[Problem details] Look through the entries. Copy each line that has the word "Datatypes".
** The data follows **
Lemma permissions_run n perms h f :
  handle_of n f = Some h ->
  runs (SCheckPermission n <$> perms) f (if forallb (k_has_permission h) perms then None else Some not_allowed) (fun f' => f' = f).
Proof using.
  intros Hh. induction perms as [|q perms IH]; cbn [fmap list_fmap forallb]; [by apply runs_nil|].
  unfold runs in *. cbn [exec_all exec]. rewrite Hh. destruct (k_has_permission h q); cbn; [|by eexists].
  destruct (forallb _ _); destruct IH as (f' & -> & ?); eauto.
Qed.

Lemma plain_token n i reg h :
  _get_arch_register_for_arg arch i = Some reg ->
  plain i (n, PHandle h) =
    [SGetHandle n reg; SCheckToken n; SCheckType n (ht_deref_type h)] ++ (SCheckPermission n <$> required_permissions h) ++ [SGetAs n (ht_deref_type h)].
Proof using.
  intros Er. unfold plain, parameter_stmts. rewrite Er. cbn [snd fst default from_option Datatypes.id]. rewrite filter_all.
  - cbn. do 3 f_equal. rewrite fmap_app. f_equal. by rewrite <- list_fmap_compose.
  - rewrite !Forall_cons, Forall_app, Forall_fmap. repeat split; [by apply Forall_true|]. by apply Forall_singleton.
Qed.
Lemma token_runs n i reg h w f :
  _get_arch_register_for_arg arch i = Some reg -> f_regs f reg = w -> f_kernel f = k ->
  runs (plain i (n, PHandle h)) f (token_check k h w)
    (fun f' => extends [n] f f' /\ f_vals f' !! n = Some (passed k (n, PHandle h) w)).
Proof using.
  intros Er Ew Ek. rewrite (plain_token n i reg) by done. unfold token_check, passed. cbn [snd fst].
  set (f1 := set_handle n (k_get_handle k w) f).
  destruct (k_get_handle k w) as [x|] eqn:Eh.
  2: { exists (set_return (k_code invalid_token) f1). cbn [app exec_all exec]. rewrite Ek, Ew, Eh. fold f1.
       cbn. rewrite lookup_insert_eq. by rewrite <- Ek. }
  assert (handle_of n f1 = Some x) as Hx. { unfold handle_of, f1. cbn. by rewrite lookup_insert_eq. }
  assert (forall l, exec_all ([SGetHandle n reg; SCheckToken n; SCheckType n (ht_deref_type h)] ++ l) f =
    if k_is_a x (ht_deref_type h) then exec_all l f1 else Some (Stop, set_return (k_code wrong_handle_type) f1)) as Hpre.
  { intros l. cbn [app exec_all exec]. rewrite Ek, Ew, Eh. fold f1. unfold f1 at 1. cbn [f_handles set_handle]. rewrite lookup_insert_eq.
    cbn [exec_all exec]. rewrite Hx. by destruct (k_is_a x _). }
  destruct (k_is_a x (ht_deref_type h)) eqn:Ea; cbn [negb].
  2: { exists (set_return (k_code wrong_handle_type) f1). rewrite Hpre. done. }
  pose proof (permissions_run n (required_permissions h) x f1 Hx) as Hp. unfold runs in *. destruct (forallb _ _).
  - destruct Hp as (f2 & E2 & ->). exists (set_val n (VObject (k_get_as x)) f1). rewrite Hpre, exec_all_app, E2. cbn [exec_all exec]. rewrite Hx.
    split; [done|]. split; [|cbn; by rewrite lookup_insert_eq]. apply extends_one; [done..|]. intros y Hy. cbn.
    by rewrite lookup_insert_ne by done.
  - destruct Hp as (f2 & E2 & ? & ?). exists f2. rewrite Hpre, exec_all_app, E2. done.
Qed.

Lemma plain_runs i p w f :
  f_kernel f = k -> in_register f i p w -> runs (plain i p) f (plain_check (p, w)) (fun f' => extends [p.1] f f' /\ bound1 f' p w).
Proof using.
  intros Ek (reg & Er & Ew). destruct p as [n [t|h|d]]; unfold plain_check, bound1, check; cbn [fst snd is_pointer].
  - unfold plain, parameter_stmts. rewrite Er. cbn. eexists. split; [reflexivity|]. cbn. rewrite lookup_insert_eq, Ew. split; [|done].
    apply extends_one; [done..|]. intros y Hy. cbn. by rewrite lookup_insert_ne by done.
  - by apply (token_runs n i reg).
  - assert (plain i (n, PPointer d) = [SAddress n (ptr_deref_type d) reg]) as ->.
    { unfold plain, parameter_stmts. rewrite Er. cbn. by destruct (ptr_in d). }
    cbn. eexists. split; [reflexivity|]. cbn. rewrite lookup_insert_eq, Ew. split; [|done].
    apply extends_one; [done..|]. intros y Hy. cbn. by rewrite lookup_insert_ne by done.
Qed.

Lemma actions_of i reg p :
  _get_arch_register_for_arg arch i = Some reg ->
  actions i p = match p.2 with
                | PPointer d => [SLock p.1 (ptr_out d); SStorage p.1 (ptr_deref_type d)] ++ (if ptr_in d then [SCopyIn p.1 (ptr_deref_type d)] else [])
                | _ => []
                end.
Proof using.
  intros Er. unfold actions, parameter_stmts. rewrite Er.
  destruct p as [n [t|h|d]]; cbn [snd fst default from_option Datatypes.id]; [done| |cbn; by destruct (ptr_in d)].
  rewrite filter_none; [done|]. rewrite !Forall_cons, Forall_app, Forall_fmap. repeat split; [done..|by apply Forall_true|]. by apply Forall_singleton.
Qed.
Lemma actions_run i p w f :
  f_kernel f = k -> in_register f i p w /\ bound1 f p w ->
  runs (actions i p) f (action_check (p, w)) (fun f' => extends [p.1] f f' /\ bound1 f' p w /\ bound2 f' p w).
Proof using.
  intros Ek [(reg & Er & _) Hb]. rewrite (actions_of i reg) by done. unfold action_check, check, bound2, bound1 in *.
  destruct p as [n [t|h|d]]; cbn [fst snd is_pointer] in *; [by apply runs_nil; split; [apply extends_refl|]..|].
  unfold runs. cbn [app exec_all exec]. rewrite Hb, Ek. destruct (k_lock k w (ptr_out d)).
  2: { eexists. split; [reflexivity|]. cbn. by rewrite Ek. }
  destruct (ptr_in d) eqn:Ei; cbn [exec_all exec]; cbn [set_storage f_addrs f_kernel]; rewrite ?Hb, ?Ek;
    (eexists; split; [reflexivity|]; cbn; rewrite lookup_insert_eq; split; [|unfold passed; cbn; by rewrite ?Ei]);
    (apply extends_one; [done..|]); intros y Hy; cbn; by rewrite ?lookup_insert_ne by done.
Qed.
End parameters.

(** ** Handlers *)

Section whole.
Context (arch : bytes).

Lemma parameters_stmts_chunks ps i l :
  parameters_stmts arch i ps = Some l ->
  snd <$> l = chunks (fun i p => plain arch i p ++ actions arch i p) i ps /\
  snd <$> filter (fun x => x.1 = false) l = chunks (plain arch) i ps /\
  snd <$> filter (fun x => x.1 = true) l = chunks (actions arch) i ps.
Proof using.
  revert i l. induction ps as [|p ps IH]; intros i l; cbn [parameters_stmts chunks]; [by intros [= <-]|].
  destruct (parameter_stmts arch i p) as [a|] eqn:Ea; [|done]. destruct (parameters_stmts arch (S i) ps) as [b|] eqn:Eb; [|done].
  intros [= <-]. destruct (IH (S i) b Eb) as (E1 & E2 & E3). rewrite !filter_app, !fmap_app, E1, E2, E3.
  split; [|unfold plain, actions; by rewrite Ea].
  f_equal. unfold plain, actions. rewrite Ea. cbn. revert Ea. unfold parameter_stmts.
  destruct (_get_arch_register_for_arg arch i) as [reg|] eqn:Er; [|done]. intros [= <-].
  pose proof (actions_of arch i reg p Er) as Ha. unfold actions, parameter_stmts in Ha. rewrite Er in Ha.
  cbn [default from_option Datatypes.id] in Ha. destruct p as [n [t|h|d]]; cbn [snd fst] in *; [done| |cbn; by destruct (ptr_in d)].
  rewrite Ha, app_nil_r. f_equal. symmetry. apply filter_all.
  rewrite !Forall_cons, Forall_app, Forall_fmap. repeat split; [by apply Forall_true|]. by apply Forall_singleton.
Qed.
** End of The data **
[Solution to the problem]
  intros Er. unfold plain, parameter_stmts. rewrite Er. cbn [snd fst default from_option Datatypes.id]. rewrite filter_all.
  destruct p as [n [t|h|d]]; cbn [snd fst default from_option Datatypes.id]; [done| |cbn; by destruct (ptr_in d)].
  cbn [default from_option Datatypes.id] in Ha. destruct p as [n [t|h|d]]; cbn [snd fst] in *; [done| |cbn; by destruct (ptr_in d)].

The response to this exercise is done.